Treatment: Cushing’s Syndrome

Uncontrolled hypercorticism carries a poor prognosis, and treatment of Cushing’s syndrome is therefore necessary. Transsphenoidal surgery for pituitary ACTH-secreting microadenomas is curative in 70–80% when performed by a highly experienced surgeon, but long-term follow-up is required because these tumors may recur. Radiation therapy may be used when a surgical cure is not achieved (Chap. 171: Disorders of the Anterior Pituitary and Hypothalamus). Therapy of adrenal adenoma or carcinoma requires surgical excision; stress doses of glucocorticoids must be given pre- and postoperatively.
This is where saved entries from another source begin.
Definition AccountUpdateEvent_zero : AccountUpdateEvent :=
  MkAccountUpdateEvent json_zero json_zero json_zero.
Definition AccountUpdateEvent_fields : list (field AccountUpdateEvent) := [
  json_field "account" au_Account
    (λ x a, MkAccountUpdateEvent x (au_TransactionHash a) (au_BlockHeight a));
  json_field "transaction_hash" au_TransactionHash
    (λ x a, MkAccountUpdateEvent (au_Account a) x (au_BlockHeight a));
  json_field "block_height" au_BlockHeight
    (λ x a, MkAccountUpdateEvent (au_Account a) (au_TransactionHash a) x)].
Definition AccountUpdateEvent_encode (a : AccountUpdateEvent) : json := JObject (
  [("account", json_encode (au_Account a));
   ("transaction_hash", json_encode (au_TransactionHash a));
   ("block_height", json_encode (au_BlockHeight a))]).
#[export] Hint Unfold AccountUpdateEvent_zero AccountUpdateEvent_fields AccountUpdateEvent_encode : json_struct.

Definition AccountUpdateEvent_wf (a : AccountUpdateEvent) : Prop := json_wf (au_BlockHeight a).

Lemma AccountUpdateEvent_roundtrip a :
  AccountUpdateEvent_wf a →
  decode_struct "arch.AccountUpdateEvent" AccountUpdateEvent_fields (AccountUpdateEvent_encode a) AccountUpdateEvent_zero = Ok a.
Proof.
  destruct a. unfold AccountUpdateEvent_wf. simpl. intros Hwf. destruct_and?. read_struct.
Qed.

#[global] Instance AccountUpdateEvent_json : GoJson AccountUpdateEvent := {|
  json_zero := AccountUpdateEvent_zero; json_encode := AccountUpdateEvent_encode;
  json_decode := decode_struct "arch.AccountUpdateEvent" AccountUpdateEvent_fields;
  json_wf := AccountUpdateEvent_wf; json_roundtrip := AccountUpdateEvent_roundtrip |}.

Record TransactionsEvent := MkTransactionsEvent {
  tse_BlockHeight : Z;
  tse_TransactionHashes : list string;
}.

Definition TransactionsEvent_zero : TransactionsEvent :=
  MkTransactionsEvent json_zero json_zero.
Definition TransactionsEvent_fields : list (field TransactionsEvent) := [
  json_field "block_height" tse_BlockHeight
    (λ x a, MkTransactionsEvent x (tse_TransactionHashes a));
  json_field "transaction_hashes" tse_TransactionHashes
    (λ x a, MkTransactionsEvent (tse_BlockHeight a) x)].
Definition TransactionsEvent_encode (a : TransactionsEvent) : json := JObject (
  [("block_height", json_encode (tse_BlockHeight a));
   ("transaction_hashes", json_encode (tse_TransactionHashes a))]).
#[export] Hint Unfold TransactionsEvent_zero TransactionsEvent_fields TransactionsEvent_encode : json_struct.

Definition TransactionsEvent_wf (a : TransactionsEvent) : Prop := json_wf (tse_BlockHeight a).

Lemma TransactionsEvent_roundtrip a :
  TransactionsEvent_wf a →
  decode_struct "arch.TransactionsEvent" TransactionsEvent_fields (TransactionsEvent_encode a) TransactionsEvent_zero = Ok a.
Proof.
  destruct a. unfold TransactionsEvent_wf. simpl. intros Hwf. destruct_and?. read_struct.
Qed.

#[global] Instance TransactionsEvent_json : GoJson TransactionsEvent := {|
  json_zero := TransactionsEvent_zero; json_encode := TransactionsEvent_encode;
  json_decode := decode_struct "arch.TransactionsEvent" TransactionsEvent_fields;
  json_wf := TransactionsEvent_wf; json_roundtrip := TransactionsEvent_roundtrip |}.

Record DKGEvent := MkDKGEvent {
  dkg_Status : string;
}.

Definition DKGEvent_zero : DKGEvent :=
  MkDKGEvent json_zero.
Definition DKGEvent_fields : list (field DKGEvent) := [
  json_field "status" dkg_Status
    (λ x a, MkDKGEvent x)].
Definition DKGEvent_encode (a : DKGEvent) : json := JObject (
  [("status", json_encode (dkg_Status a))]).
#[export] Hint Unfold DKGEvent_zero DKGEvent_fields DKGEvent_encode : json_struct.

Definition DKGEvent_wf (a : DKGEvent) : Prop := True.

Lemma DKGEvent_roundtrip a :
  DKGEvent_wf a →
  decode_struct "arch.DKGEvent" DKGEvent_fields (DKGEvent_encode a) DKGEvent_zero = Ok a.
Proof.
  destruct a. unfold DKGEvent_wf. simpl. intros Hwf. destruct_and?. read_struct.
Qed.

#[global] Instance DKGEvent_json : GoJson DKGEvent := {|
  json_zero := DKGEvent_zero; json_encode := DKGEvent_encode;
  json_decode := decode_struct "arch.DKGEvent" DKGEvent_fields;
  json_wf := DKGEvent_wf; json_roundtrip := DKGEvent_roundtrip |}.

(** ** The accessors of events *)

Definition decodeEvent {T} `{GoJson T} (e : Event) (topics : list EventTopic) : result T :=
  let ok := foldl (λ ok t, ok || bool_decide (ev_Topic e = t)) false topics in
  if negb ok then Err (ErrorFormat "event topic is %q, not %v" (ev_Topic e :: topics))
  else wrap_err ("decoding " +:+ ev_Topic e +:+ " event") (json_decode (ev_Data e) json_zero).

Definition Event_Block (e : Event) : result BlockEvent := decodeEvent e [TopicBlock].
Definition Event_Transaction (e : Event) : result TransactionEvent := decodeEvent e [TopicTransaction].
Definition Event_AccountUpdate (e : Event) : result AccountUpdateEvent :=
  decodeEvent e [TopicAccountUpdate].
Definition Event_Transactions (e : Event) : result TransactionsEvent :=
  decodeEvent e [TopicRolledbackTransactions; TopicReappliedTransactions].
Definition Event_DKG (e : Event) : result DKGEvent := decodeEvent e [TopicDKG].

Lemma decodeEvent_spec {T} `{GoJson T} e topics :
  decodeEvent (T := T) e topics =
  if decide (ev_Topic e ∈ topics)
  then wrap_err ("decoding " +:+ ev_Topic e +:+ " event") (json_decode (ev_Data e) json_zero)
  else Err (ErrorFormat "event topic is %q, not %v" (ev_Topic e :: topics)).
Proof.
  unfold decodeEvent.
  assert (∀ b, foldl (λ ok t, ok || bool_decide (ev_Topic e = t)) b topics =
    b || bool_decide (ev_Topic e ∈ topics)) as ->.
  { induction topics as [|t topics IH]; intros b; simpl.
    - by rewrite orb_false_r.
    - rewrite IH. rewrite <- orb_assoc. f_equal. apply eq_true_iff_eq.
      rewrite orb_true_iff, !bool_decide_eq_true, elem_of_cons. done. }
  simpl. case_bool_decide; case_decide; done.
Qed.

Lemma decodeEvent_own {T} `{GoJson T} topics t (a : T) :
  t ∈ topics → json_wf a → decodeEvent (MkEvent t (json_encode a)) topics = Ok a.
Proof.
  intros Ht Ha. rewrite decodeEvent_spec, decide_True by done. cbn [ev_Data].
  by rewrite json_roundtrip.
Qed.

Lemma decodeEvent_topic {T} `{GoJson T} e topics :
  is_ok (decodeEvent (T := T) e topics) → ev_Topic e ∈ topics.
Proof. intros [a Ha]. rewrite decodeEvent_spec in Ha. by case_decide. Qed.

(** An accessor of the events of [topics] with payloads of type [T]: it returns exactly
    the values that decode from the data of an event of one of these topics; when the
    data does not decode it returns that error, naming the topic; on any other event it
    fails, naming both the event's topic and its own. *)
Definition is_accessor {T} `{GoJson T} (accessor : Event → result T) (topics : list EventTopic) : Prop :=
  (∀ e a, accessor e = Ok a ↔ ev_Topic e ∈ topics ∧ json_decode (ev_Data e) json_zero = Ok a) ∧
  (∀ t j err, t ∈ topics → json_decode j (json_zero (A := T)) = Err err →
     accessor (MkEvent t j) = Err (ErrorWrap ("decoding " +:+ t +:+ " event") err)) ∧
  (∀ e, ev_Topic e ∉ topics →
     accessor e = Err (ErrorFormat "event topic is %q, not %v" (ev_Topic e :: topics))).

Lemma decodeEvent_accessor {T} `{GoJson T} topics : is_accessor (λ e, decodeEvent (T := T) e topics) topics.
Proof.
  unfold is_accessor. split_ands.
  - intros e a. rewrite decodeEvent_spec. case_decide as Ht.
    + destruct (json_decode (ev_Data e) json_zero) as [b|err]; simpl; [tauto|].
      split; [done|]. by intros [_ ?].
    + split; [done|]. by intros [? _].
  - intros t j err Ht Hj. rewrite decodeEvent_spec, decide_True by done. cbn [ev_Data]. by rewrite Hj.
  - intros e Ht. by rewrite decodeEvent_spec, decide_False.
Qed.

(** What a field or a document of the wrong kind gives. *)
Lemma decode_struct_kind {A} type (fs : list (field A)) j a :
  (∀ kvs, j ≠ JObject kvs) → j ≠ JNull → decode_struct type fs j a = Err (JsonTypeError (json_kind j) type).
Proof. intros Ho Hn. destruct j; try done. by destruct (Ho fields). Qed.

(** ** Properties *)

(** C38: the JSON forms of the node's responses read back. For every struct, reading
    into a zero value what was written gives the value, provided its integers are in
    the range of their types and its byte slices are not nil: transactions, accounts,
    blocks and full blocks, with everything nested in them. *)
Theorem types_json_roundtrip :
  (∀ t : RuntimeTransaction, is_u32 (tx_Version t) → json_decode (json_encode t) json_zero = Ok t) ∧
  (∀ t : ProcessedTransaction, is_u32 (tx_Version (pt_RuntimeTransaction t)) →
     json_decode (json_encode t) json_zero = Ok t) ∧
  (∀ b : Block, is_u64 (bl_Timestamp b) → is_u64 (bl_BlockHeight b) → is_u64 (bl_BitcoinBlockHeight b) →
     json_decode (json_encode b) json_zero = Ok b) ∧
  (∀ b : FullBlock,
     Forall (λ t, is_u32 (tx_Version (pt_RuntimeTransaction t))) (fb_Transactions b) →
     is_u64 (fb_Timestamp b) → is_u64 (fb_BlockHeight b) → is_u64 (fb_BitcoinBlockHeight b) →
     json_decode (json_encode b) json_zero = Ok b) ∧
  (∀ a : AccountInfoWithPubkey, is_u64 (aik_Lamports a) → is_Some (aik_Data a) →
     json_decode (json_encode a) json_zero = Ok a) ∧
  (∀ a : ProgramAccount, is_u64 (ai_Lamports (pa_Account a)) → is_Some (ai_Data (pa_Account a)) →
     json_decode (json_encode a) json_zero = Ok a).
Proof.
  split_ands; intros; apply json_roundtrip; (done || by split_ands).
Qed.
Metastatic and unresectable adrenal carcinomas are treated with mitotane in doses gradually increased to 6 g/d in three or four divided doses. On occasion, debulking of lung carcinoma or resection of carcinoid tumors can result in remission of ectopic Cushing’s syndrome. If the source of ACTH cannot be resected, medical management with ketoconazole (600–1200 mg/d), metyrapone (2–3 g/d), or mitotane (500–1000 mg/d) may relieve manifestations of cortisol excess. In some cases, bilateral total adrenalectomy is required to control hypercorticism. Pts with unresectable pituitary adenomas who have had bilateral adrenalectomy are at risk for Nelson’s syndrome (aggressive pituitary adenoma enlargement).